[Saved entries]
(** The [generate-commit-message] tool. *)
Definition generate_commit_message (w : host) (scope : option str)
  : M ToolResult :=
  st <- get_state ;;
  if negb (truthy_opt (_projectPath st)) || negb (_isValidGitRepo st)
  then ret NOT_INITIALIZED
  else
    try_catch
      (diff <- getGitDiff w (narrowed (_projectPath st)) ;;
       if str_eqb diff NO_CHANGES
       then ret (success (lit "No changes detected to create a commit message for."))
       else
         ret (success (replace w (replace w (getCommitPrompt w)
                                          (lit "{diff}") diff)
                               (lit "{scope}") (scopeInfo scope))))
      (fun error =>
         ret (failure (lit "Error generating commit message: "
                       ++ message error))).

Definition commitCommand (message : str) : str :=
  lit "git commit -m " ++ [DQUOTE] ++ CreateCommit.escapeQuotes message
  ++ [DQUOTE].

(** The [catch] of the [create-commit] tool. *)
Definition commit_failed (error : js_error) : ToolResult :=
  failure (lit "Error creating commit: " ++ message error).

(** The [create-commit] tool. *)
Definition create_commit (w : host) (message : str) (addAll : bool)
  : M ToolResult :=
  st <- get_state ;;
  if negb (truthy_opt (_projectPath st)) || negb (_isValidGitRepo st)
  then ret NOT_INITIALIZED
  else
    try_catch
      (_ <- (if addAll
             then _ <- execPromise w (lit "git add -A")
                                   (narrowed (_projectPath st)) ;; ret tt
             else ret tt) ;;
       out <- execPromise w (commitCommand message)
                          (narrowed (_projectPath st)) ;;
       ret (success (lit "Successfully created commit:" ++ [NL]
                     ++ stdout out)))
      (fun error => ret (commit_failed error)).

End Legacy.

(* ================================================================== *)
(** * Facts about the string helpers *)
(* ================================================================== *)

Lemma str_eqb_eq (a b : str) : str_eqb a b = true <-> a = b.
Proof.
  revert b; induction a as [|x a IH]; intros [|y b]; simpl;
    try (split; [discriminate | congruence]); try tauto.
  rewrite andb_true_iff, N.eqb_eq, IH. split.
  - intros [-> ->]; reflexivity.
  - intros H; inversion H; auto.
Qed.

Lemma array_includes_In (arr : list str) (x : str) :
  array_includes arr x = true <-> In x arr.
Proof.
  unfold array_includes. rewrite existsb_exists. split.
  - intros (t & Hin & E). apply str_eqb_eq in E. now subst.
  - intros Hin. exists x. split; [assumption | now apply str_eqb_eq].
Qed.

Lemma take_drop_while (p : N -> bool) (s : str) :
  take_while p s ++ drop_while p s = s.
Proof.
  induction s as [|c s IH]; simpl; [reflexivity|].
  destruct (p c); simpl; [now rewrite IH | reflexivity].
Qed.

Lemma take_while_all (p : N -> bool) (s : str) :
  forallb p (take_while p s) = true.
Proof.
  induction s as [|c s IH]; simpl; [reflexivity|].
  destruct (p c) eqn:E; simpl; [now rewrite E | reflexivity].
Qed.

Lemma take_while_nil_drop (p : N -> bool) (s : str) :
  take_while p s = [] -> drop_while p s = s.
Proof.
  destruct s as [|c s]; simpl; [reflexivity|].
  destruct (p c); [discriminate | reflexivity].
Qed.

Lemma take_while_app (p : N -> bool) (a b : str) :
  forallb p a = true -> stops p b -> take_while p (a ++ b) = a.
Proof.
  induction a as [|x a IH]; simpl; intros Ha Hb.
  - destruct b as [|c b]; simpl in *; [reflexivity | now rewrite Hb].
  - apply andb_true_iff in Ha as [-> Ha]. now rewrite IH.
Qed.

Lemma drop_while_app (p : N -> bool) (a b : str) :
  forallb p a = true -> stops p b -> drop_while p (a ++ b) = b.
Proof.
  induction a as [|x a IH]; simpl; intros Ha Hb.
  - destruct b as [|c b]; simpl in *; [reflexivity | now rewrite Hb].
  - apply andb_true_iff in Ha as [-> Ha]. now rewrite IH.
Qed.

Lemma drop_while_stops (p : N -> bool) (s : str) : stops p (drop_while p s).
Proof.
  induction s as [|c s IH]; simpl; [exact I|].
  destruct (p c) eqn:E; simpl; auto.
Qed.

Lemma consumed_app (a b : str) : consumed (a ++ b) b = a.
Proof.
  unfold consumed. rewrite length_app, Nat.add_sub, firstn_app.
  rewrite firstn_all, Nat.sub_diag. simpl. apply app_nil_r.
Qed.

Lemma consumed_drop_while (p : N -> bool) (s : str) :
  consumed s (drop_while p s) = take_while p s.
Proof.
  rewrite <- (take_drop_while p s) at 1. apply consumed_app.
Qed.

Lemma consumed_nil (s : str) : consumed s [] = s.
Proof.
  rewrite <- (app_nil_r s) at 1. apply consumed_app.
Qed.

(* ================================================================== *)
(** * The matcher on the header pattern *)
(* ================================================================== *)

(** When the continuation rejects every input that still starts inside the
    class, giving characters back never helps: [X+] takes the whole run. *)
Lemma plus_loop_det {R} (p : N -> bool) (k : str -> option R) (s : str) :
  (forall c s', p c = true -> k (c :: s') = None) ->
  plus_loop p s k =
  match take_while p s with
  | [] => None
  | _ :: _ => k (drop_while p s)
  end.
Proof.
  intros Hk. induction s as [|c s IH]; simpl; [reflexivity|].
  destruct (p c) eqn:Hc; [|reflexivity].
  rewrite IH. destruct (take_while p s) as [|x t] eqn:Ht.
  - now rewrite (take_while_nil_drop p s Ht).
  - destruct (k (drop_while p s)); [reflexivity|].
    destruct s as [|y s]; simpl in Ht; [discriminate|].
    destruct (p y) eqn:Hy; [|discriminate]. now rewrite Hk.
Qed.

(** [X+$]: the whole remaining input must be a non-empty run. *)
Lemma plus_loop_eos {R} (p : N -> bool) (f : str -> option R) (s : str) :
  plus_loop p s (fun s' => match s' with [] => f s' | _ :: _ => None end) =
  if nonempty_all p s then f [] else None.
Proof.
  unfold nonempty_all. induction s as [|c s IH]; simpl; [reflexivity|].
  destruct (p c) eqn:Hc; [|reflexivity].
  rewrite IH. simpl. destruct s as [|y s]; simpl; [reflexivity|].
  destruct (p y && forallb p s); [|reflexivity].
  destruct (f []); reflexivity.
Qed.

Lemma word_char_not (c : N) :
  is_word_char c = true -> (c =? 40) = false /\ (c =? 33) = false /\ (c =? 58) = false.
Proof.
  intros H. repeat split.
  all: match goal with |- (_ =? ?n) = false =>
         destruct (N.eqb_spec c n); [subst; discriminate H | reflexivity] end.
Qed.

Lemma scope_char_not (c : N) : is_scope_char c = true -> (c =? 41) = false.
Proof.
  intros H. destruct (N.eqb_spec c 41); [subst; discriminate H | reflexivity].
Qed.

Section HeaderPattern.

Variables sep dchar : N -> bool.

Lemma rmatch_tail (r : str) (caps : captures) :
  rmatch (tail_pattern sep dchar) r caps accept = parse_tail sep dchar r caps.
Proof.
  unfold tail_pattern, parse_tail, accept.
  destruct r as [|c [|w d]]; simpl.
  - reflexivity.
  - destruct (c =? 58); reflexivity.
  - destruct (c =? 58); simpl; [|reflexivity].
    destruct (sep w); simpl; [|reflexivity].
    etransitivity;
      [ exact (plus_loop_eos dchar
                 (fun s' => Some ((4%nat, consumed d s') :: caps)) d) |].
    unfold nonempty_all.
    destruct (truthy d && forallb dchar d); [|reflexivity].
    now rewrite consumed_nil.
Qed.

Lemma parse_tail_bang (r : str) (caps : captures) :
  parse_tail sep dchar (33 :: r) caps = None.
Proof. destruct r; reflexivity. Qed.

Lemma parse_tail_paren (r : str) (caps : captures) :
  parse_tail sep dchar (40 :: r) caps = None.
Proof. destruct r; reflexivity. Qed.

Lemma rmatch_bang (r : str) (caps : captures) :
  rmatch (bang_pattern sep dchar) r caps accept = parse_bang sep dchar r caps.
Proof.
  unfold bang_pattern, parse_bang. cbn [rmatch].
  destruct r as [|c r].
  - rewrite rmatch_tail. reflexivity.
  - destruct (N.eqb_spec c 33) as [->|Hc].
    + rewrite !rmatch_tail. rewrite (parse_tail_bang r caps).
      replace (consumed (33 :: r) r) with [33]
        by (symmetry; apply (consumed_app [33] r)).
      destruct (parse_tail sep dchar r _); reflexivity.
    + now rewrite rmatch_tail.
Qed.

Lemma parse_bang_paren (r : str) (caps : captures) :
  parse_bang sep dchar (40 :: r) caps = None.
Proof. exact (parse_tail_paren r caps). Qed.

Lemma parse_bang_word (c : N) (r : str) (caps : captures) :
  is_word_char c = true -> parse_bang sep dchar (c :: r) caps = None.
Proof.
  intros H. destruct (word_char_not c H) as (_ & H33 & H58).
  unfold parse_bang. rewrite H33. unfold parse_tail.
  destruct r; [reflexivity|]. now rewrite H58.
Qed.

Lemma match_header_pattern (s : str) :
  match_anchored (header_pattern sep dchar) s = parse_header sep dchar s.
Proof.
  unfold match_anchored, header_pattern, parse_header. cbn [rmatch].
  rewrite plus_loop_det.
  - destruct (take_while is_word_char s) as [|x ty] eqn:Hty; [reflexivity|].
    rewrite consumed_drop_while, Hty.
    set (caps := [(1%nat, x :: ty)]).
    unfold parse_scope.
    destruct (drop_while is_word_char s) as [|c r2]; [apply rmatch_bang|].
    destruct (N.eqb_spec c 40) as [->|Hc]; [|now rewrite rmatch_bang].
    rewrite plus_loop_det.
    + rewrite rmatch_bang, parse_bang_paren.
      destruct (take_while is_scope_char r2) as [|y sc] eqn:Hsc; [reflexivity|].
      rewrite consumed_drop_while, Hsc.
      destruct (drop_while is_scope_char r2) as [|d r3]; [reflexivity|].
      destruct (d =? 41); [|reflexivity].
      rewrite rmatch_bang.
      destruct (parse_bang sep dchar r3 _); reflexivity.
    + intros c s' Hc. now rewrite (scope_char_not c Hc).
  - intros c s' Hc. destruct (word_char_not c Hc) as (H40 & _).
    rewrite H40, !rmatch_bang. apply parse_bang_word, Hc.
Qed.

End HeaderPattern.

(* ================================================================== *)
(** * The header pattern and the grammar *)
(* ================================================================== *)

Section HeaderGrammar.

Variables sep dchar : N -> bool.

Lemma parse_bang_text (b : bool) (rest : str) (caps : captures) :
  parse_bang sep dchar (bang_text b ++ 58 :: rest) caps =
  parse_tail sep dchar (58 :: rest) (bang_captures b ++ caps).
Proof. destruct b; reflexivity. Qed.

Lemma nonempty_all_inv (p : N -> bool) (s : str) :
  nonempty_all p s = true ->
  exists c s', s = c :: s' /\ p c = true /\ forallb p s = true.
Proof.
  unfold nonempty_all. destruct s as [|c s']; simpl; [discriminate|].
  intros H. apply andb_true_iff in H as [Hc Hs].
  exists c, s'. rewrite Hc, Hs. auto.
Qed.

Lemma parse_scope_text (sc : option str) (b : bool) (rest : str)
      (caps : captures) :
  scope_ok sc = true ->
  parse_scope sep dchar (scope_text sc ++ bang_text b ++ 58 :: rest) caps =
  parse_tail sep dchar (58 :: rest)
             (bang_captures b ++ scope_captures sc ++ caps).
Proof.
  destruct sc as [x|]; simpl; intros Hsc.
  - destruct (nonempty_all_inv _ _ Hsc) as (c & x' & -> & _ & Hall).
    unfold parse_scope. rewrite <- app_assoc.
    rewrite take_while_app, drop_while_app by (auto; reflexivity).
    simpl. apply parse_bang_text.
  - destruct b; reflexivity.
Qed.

=== Work task ===
Scan the records above for the word "HeaderPattern". Copy each line that has it.

=== Result of the exercise ===
Section HeaderPattern.
End HeaderPattern.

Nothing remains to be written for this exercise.